=== Dataset extract ===

Lemma Get_new_instance (h : heap) (o : object) (k : key) (p : property) :
  GetOwnProperty o k = Some p → Get (h ++ [o]) (length h) k = p_value p.
Proof.
  intros Hown. apply Get_own.
  - rewrite length_app. simpl. lia.
  - by rewrite obj_at_app_new.
Qed.

Lemma instanceof_new_instance (h : heap) trace message metadata :
  instanceof_BaseError (h ++ [instance trace message metadata]) (VObject (length h)) = true.
Proof.
  unfold instanceof_BaseError. rewrite length_app, Nat.add_comm. simpl.
  by rewrite obj_at_app_new.
Qed.

(** ** Enumeration order and insertion order *)

Lemma assoc_unique ps k p :
  NoDup ps.*1 → (k, p) ∈ ps → assoc k ps = Some p.
Proof.
  induction ps as [|[k' p'] ps IH]; intros Hnd Hin.
  - by apply not_elem_of_nil in Hin.
  - simpl in *. apply list.NoDup_cons in Hnd as [Hk' Hnd].
    apply elem_of_cons in Hin as [[= -> ->]|Hin]; [by rewrite decide_True|].
    rewrite decide_False; [by apply IH|].
    intros ->. apply Hk', list_elem_of_fmap. by exists (k, p).
Qed.

Lemma no_index_sorted (ks : list string) :
  Forall (λ s, array_index s = None) ks →
  omap (λ s, (λ n, (n, s)) <$> array_index s) ks = [].
Proof. induction 1 as [|s ks Hs _ IH]; [done|]. simpl. by rewrite Hs. Qed.

Lemma no_index_filter (ks : list string) :
  Forall (λ s, array_index s = None) ks →
  filter (λ s, is_index s = false) ks = ks.
Proof.
  induction 1 as [|s ks Hs _ IH]; [done|].
  rewrite filter_cons_True; [by rewrite IH|].
  unfold is_index. rewrite Hs. apply bool_decide_eq_false. by intros [? ?].
Qed.

Lemma enumerable_by_lookup (look : key → option property) ps :
  (∀ k p, (k, p) ∈ ps → look k = Some p) →
  omap (λ s, pair s <$> match look (KString s) with
                        | Some p => if p_enumerable p then Some (p_value p) else None
                        | None => None
                        end) (string_keys ps)
  = insertion_order_entries (Object None OrdinaryKind ps).
Proof.
  unfold insertion_order_entries, string_keys. simpl.
  induction ps as [|[k p] ps IH]; intros Hlook; [done|].
  assert (look k = Some p) as Hk by apply Hlook, list_elem_of_here.
  assert (∀ k p, (k, p) ∈ ps → look k = Some p) as Hrest.
  { intros k' p' Hin. by apply Hlook, list_elem_of_further. }
  specialize (IH Hrest).
  destruct k as [s|n]; cbn [omap list_omap fst snd]; [|exact IH].
  rewrite Hk. destruct (p_enumerable p); simpl; by rewrite IH.
Qed.

Section Claims.

Variable ObjectToString : heap → loc → exn + string.
Variable trace : option string.
Variable depth : nat.

Local Abbreviation constructor := (BaseError.constructor ObjectToString trace).
Local Abbreviation fromCatch := (BaseError.fromCatch ObjectToString trace depth).
Local Abbreviation toString := (BaseError.toString ObjectToString).
Local Abbreviation JSON_stringify := (JSON_stringify BaseError.toJSON depth).

Lemma fromCatch_primitive (h : heap) (v : value) :
  is_primitive v = true →
  fromCatch v h = (Throw (TypeError InOperandNotObject), h).
Proof. by destruct v. Qed.

Lemma fromCatch_instance (h : heap) (e : value) :
  instanceof_BaseError h e = true → fromCatch e h = (Ok e, h).
Proof. intros Hinst. unfold BaseError.fromCatch. by rewrite Hinst. Qed.

(** A successful call on a value that is not an instance: the value is an
    object [l]; the result is a new instance, allocated last; its message
    is the string the Error constructor makes of the extracted message;
    its metadata is a new object holding what was harvested from [l]. *)
Lemma fromCatch_Ok_inv (h : heap) (v r : value) (h' : heap) :
  instanceof_BaseError h v = false →
  fromCatch v h = (Ok r, h') →
  ∃ l m new ps mv msg,
    v = VObject l ∧
    fst (extracted_message depth l h) = Ok mv ∧
    match mv with
    | VUndefined => msg = None
    | _ => ∃ s, ToString ObjectToString (h ++ new) mv = Ok s ∧ msg = Some s
    end ∧
    length h ≤ m < length (h ++ new) ∧
    obj_at (h ++ new) m = Object (Some Object_prototype) OrdinaryKind ps ∧
    (∀ q, assoc q ps = harvested (obj_at h l) q) ∧
    r = VObject (length (h ++ new)) ∧
    h' = (h ++ new) ++ [instance trace msg (VObject m)].
Proof.
  intros Hinst Hcall.
  destruct (is_primitive v) eqn:Hprim.
  { rewrite fromCatch_primitive in Hcall by done. discriminate. }
  destruct v as [| | | | | | |l]; try discriminate.
  destruct (fromCatch_object ObjectToString trace depth h l Hinst)
    as (m & new & ps & Hm & Hobj & Hps & Heq).
  rewrite Heq in Hcall.
  destruct (extracted_message depth l h) as [[mv|e|] h0] eqn:Hmv;
    [|discriminate|discriminate].
  rewrite constructor_with_metadata in Hcall.
  exists l, m, new, ps, mv. rewrite Hmv. cbn [fst].
  destruct mv as [| |b| | | | |l'].
  1: { injection Hcall as <- <-. by exists None. }
  all: match type of Hcall with
       | context [ToString ObjectToString ?hh ?mv] =>
           destruct (ToString ObjectToString hh mv) as [str| |] eqn:Hstr;
             [|discriminate|discriminate]
       end;
       injection Hcall as <- <-; exists (Some str); eauto 10.
Qed.

(** C1 — Normalizing a value that already is a BaseError returns that very
    value, the same reference and not a copy, and the heap, hence the
    value, is left as it was. *)
Theorem fromCatch_instance_identity (h : heap) (e : value) :
  instanceof_BaseError h e = true →
  fromCatch e h = (Ok e, h).
Proof. apply fromCatch_instance. Qed.

(** Whatever the constructor returns is an instance of the class. *)
Lemma constructor_instanceof (h : heap) (message metadata r : value) (h' : heap) :
  constructor message metadata h = (Ok r, h') → instanceof_BaseError h' r = true.
Proof.
  destruct metadata as [| |b| | | | |m].
  1: { unfold BaseError.constructor, bind, ret, read, alloc. simpl.
       destruct message as [| |[]| | | | |l]; simpl;
         try (intros [= <- <-]; apply (instanceof_new_instance _ trace (Some _)));
         try (intros [= <- <-]; apply (instanceof_new_instance _ trace None));
         try discriminate.
       destruct (ObjectToString _ l); [discriminate|].
       intros [= <- <-]. apply (instanceof_new_instance _ trace (Some _)). }
  all: unfold BaseError.constructor, bind, ret, read, alloc; simpl;
       destruct message as [| |[]| | | | |l]; simpl;
         try (intros [= <- <-]; apply (instanceof_new_instance _ trace (Some _)));
         try (intros [= <- <-]; apply (instanceof_new_instance _ trace None));
         try discriminate;
       (destruct (ObjectToString _ l); [discriminate|]);
       intros [= <- <-]; apply (instanceof_new_instance _ trace (Some _)).
Qed.

(** Normalizing twice is normalizing once. *)
Lemma fromCatch_idempotent (h : heap) (v r : value) (h' : heap) :
  fromCatch v h = (Ok r, h') → fromCatch r h' = (Ok r, h').
Proof.
  intros Hcall. apply fromCatch_instance.
  destruct (instanceof_BaseError h v) eqn:Hinst.
  - rewrite fromCatch_instance in Hcall by done.
    by injection Hcall as <- <-.
  - destruct (fromCatch_Ok_inv h v r h' Hinst Hcall)
      as (l & m & new & ps & mv & msg & _ & _ & _ & _ & _ & _ & -> & ->).
    apply instanceof_new_instance.
Qed.

(** The heap after a call is the heap before it, followed by the objects
    the call allocated. *)
Lemma fromCatch_extends (h : heap) (v : value) :
  ∃ new, snd (fromCatch v h) = h ++ new.
Proof.
  destruct (instanceof_BaseError h v) eqn:Hinst.
  { rewrite fromCatch_instance by done. exists []. by rewrite app_nil_r. }
  destruct (is_primitive v) eqn:Hprim.
  { rewrite fromCatch_primitive by done. exists []. by rewrite app_nil_r. }
  destruct v as [| | | | | | |l]; try discriminate.
  destruct (fromCatch_object ObjectToString trace depth h l Hinst)
    as (m & new & ps & Hm & Hobj & Hps & ->).
  destruct (extracted_message_steady depth l h) as [_ [serialized Hh0]].
  destruct (extracted_message depth l h) as [[mv|e|] h0]; cbn [snd] in Hh0; subst h0;
    [|by exists serialized|by exists serialized].
  rewrite constructor_with_metadata.
  destruct mv as [| |b| | | | |l'].
  1: { eexists. simpl. by rewrite <- app_assoc. }
  all: match goal with
       | |- context [ToString ObjectToString ?hh ?mv] =>
           destruct (ToString ObjectToString hh mv)
       end; simpl; eexists; by rewrite <- ?app_assoc.
Qed.

(** C9 — A call has no effect on what existed before it: whatever the
    input and whether the call returns or throws, every object of the
    heap, the input and the values of its properties among them, is after
    the call the object it was; the call only allocates. *)
Theorem fromCatch_frame (h : heap) (v : value) :
  (∃ new, snd (fromCatch v h) = h ++ new) ∧
  (∀ l o, h !! l = Some o → snd (fromCatch v h) !! l = Some o).
Proof.
  destruct (fromCatch_extends h v) as [new Hnew]. split; [by exists new|].
  intros l o Hl. rewrite Hnew. by apply lookup_app_l_Some.
Qed.

(** C10 — The result of normalizing a value that is not an instance is
    named "BaseError": [name] is an own property of the result with that
    value, and reading [name] yields it; the name of the input is not
    consulted. *)
Theorem fromCatch_name (h : heap) (v r : value) (h' : heap) :
  instanceof_BaseError h v = false →
  fromCatch v h = (Ok r, h') →
  ∃ l, r = VObject l ∧
    GetOwnProperty (obj_at h' l) (KString "name")
      = Some (Property (VString "BaseError") true) ∧
    GetV h' r "name" = VString "BaseError".
Proof.
  intros Hinst Hcall.
  destruct (fromCatch_Ok_inv h v r h' Hinst Hcall)
    as (l & m & new & ps & mv & msg & _ & _ & _ & _ & _ & _ & -> & ->).
  eexists. split; [done|]. split.
  - rewrite obj_at_app_new. apply instance_name.
  - simpl. by rewrite (Get_new_instance _ _ _ _ (instance_name _ _ _)).
Qed.

(** C8 — The metadata of a normalized object is a new object whose own
    properties are exactly the own enumerable string-keyed properties of
    the input, each with the very value the input holds (a reference stays
    the same reference): no symbol key, no property that is not
    enumerable on the input. *)
Theorem fromCatch_metadata (h : heap) (l : loc) (r : value) (h' : heap) :
  instanceof_BaseError h (VObject l) = false →
  fromCatch (VObject l) h = (Ok r, h') →
  ∃ m, GetV h' r "metadata" = VObject m ∧
    length h ≤ m < length h' ∧
    o_proto (obj_at h' m) = Some Object_prototype ∧
    o_kind (obj_at h' m) = OrdinaryKind ∧
    ∀ q, GetOwnProperty (obj_at h' m) q = harvested (obj_at h l) q.
Proof.
  intros Hinst Hcall.
  destruct (fromCatch_Ok_inv h _ r h' Hinst Hcall)
    as (l' & m & new & ps & mv & msg & [= <-] & _ & _ & Hm & Hobj & Hps & -> & ->).
  exists m. split; [|split; [|rewrite obj_at_app_l, Hobj by lia; repeat split]].
  - simpl. by rewrite (Get_new_instance _ _ _ _ (instance_metadata _ _ _)).
  - rewrite length_app. simpl. lia.
  - intros q. unfold GetOwnProperty. simpl. apply Hps.
Qed.


(** The call always ends: it returns or it throws. *)
Lemma fromCatch_terminates (h : heap) (v : value) :
  fst (fromCatch v h) ≠ OutOfFuel.
Proof.
  destruct (instanceof_BaseError h v) eqn:Hinst.
  { by rewrite fromCatch_instance. }
  destruct (is_primitive v) eqn:Hprim.
  { by rewrite fromCatch_primitive. }
  destruct v as [| | | | | | |l]; try discriminate.
  destruct (fromCatch_object ObjectToString trace depth h l Hinst)
    as (m & new & ps & Hm & Hobj & Hps & ->).
  assert (∀ mv, fst (constructor mv (VObject m) (h ++ new)) ≠ OutOfFuel) as Hcons.
  { intros mv. rewrite constructor_with_metadata.
    destruct mv as [| |b| | | | |l']; try done;
      match goal with
      | |- context [ToString ObjectToString ?hh ?mv] =>
          pose proof (ToString_terminates ObjectToString hh mv);
          by destruct (ToString ObjectToString hh mv)
      end. }
  destruct (extracted_message_steady depth l h) as [Hends _].
  destruct (extracted_message depth l h) as [[mv|e|] h0]; [apply Hcons|done|done].
Qed.

(** C4 (amended) — On an object that is not an instance and has an own
    or inherited [message] property, no serialization is attempted and the
    outcome is that of constructing a BaseError from the value of that
    property, whatever else the object holds: a string is the result's
    message as it is; undefined leaves the result without a message of
    its own; any other value is converted to a string by the Error
    constructor, and the call throws where that conversion throws (a
    symbol). *)
Theorem fromCatch_message_passthrough (h : heap) (l : loc) :
  instanceof_BaseError h (VObject l) = false →
  HasProperty h l (KString "message") = true →
  ∃ m new,
    length h ≤ m < length (h ++ new) ∧
    let h1 := h ++ new in
    let made msg :=
      (Ok (VObject (length h1)), h1 ++ [instance trace msg (VObject m)]) in
    fromCatch (VObject l) h =
    match Get h l (KString "message") with
    | VString s => made (Some s)
    | VUndefined => made None
    | mv =>
        match ToString ObjectToString h1 mv with
        | Ok s => made (Some s)
        | Throw e => (Throw e, h1)
        | OutOfFuel => (OutOfFuel, h1)
        end
    end.
Proof.
  intros Hinst Hmsg.
  destruct (fromCatch_object ObjectToString trace depth h l Hinst)
    as (m & new & ps & Hm & _ & _ & ->).
  exists m, new. split; [done|].
  unfold extracted_message. rewrite Hmsg, constructor_with_metadata.
  by destruct (Get h l (KString "message")).
Qed.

===

- **Description of the task**: Beginning with the line that holds "OutOfFuel => (OutOfFuel, h1)", restate word for word every line down to the end of the data, and only those lines.

- **Exercise answer**:
        | OutOfFuel => (OutOfFuel, h1)
        end
    end.
Proof.
  intros Hinst Hmsg.
  destruct (fromCatch_object ObjectToString trace depth h l Hinst)
    as (m & new & ps & Hm & _ & _ & ->).
  exists m, new. split; [done|].
  unfold extracted_message. rewrite Hmsg, constructor_with_metadata.
  by destruct (Get h l (KString "message")).
Qed.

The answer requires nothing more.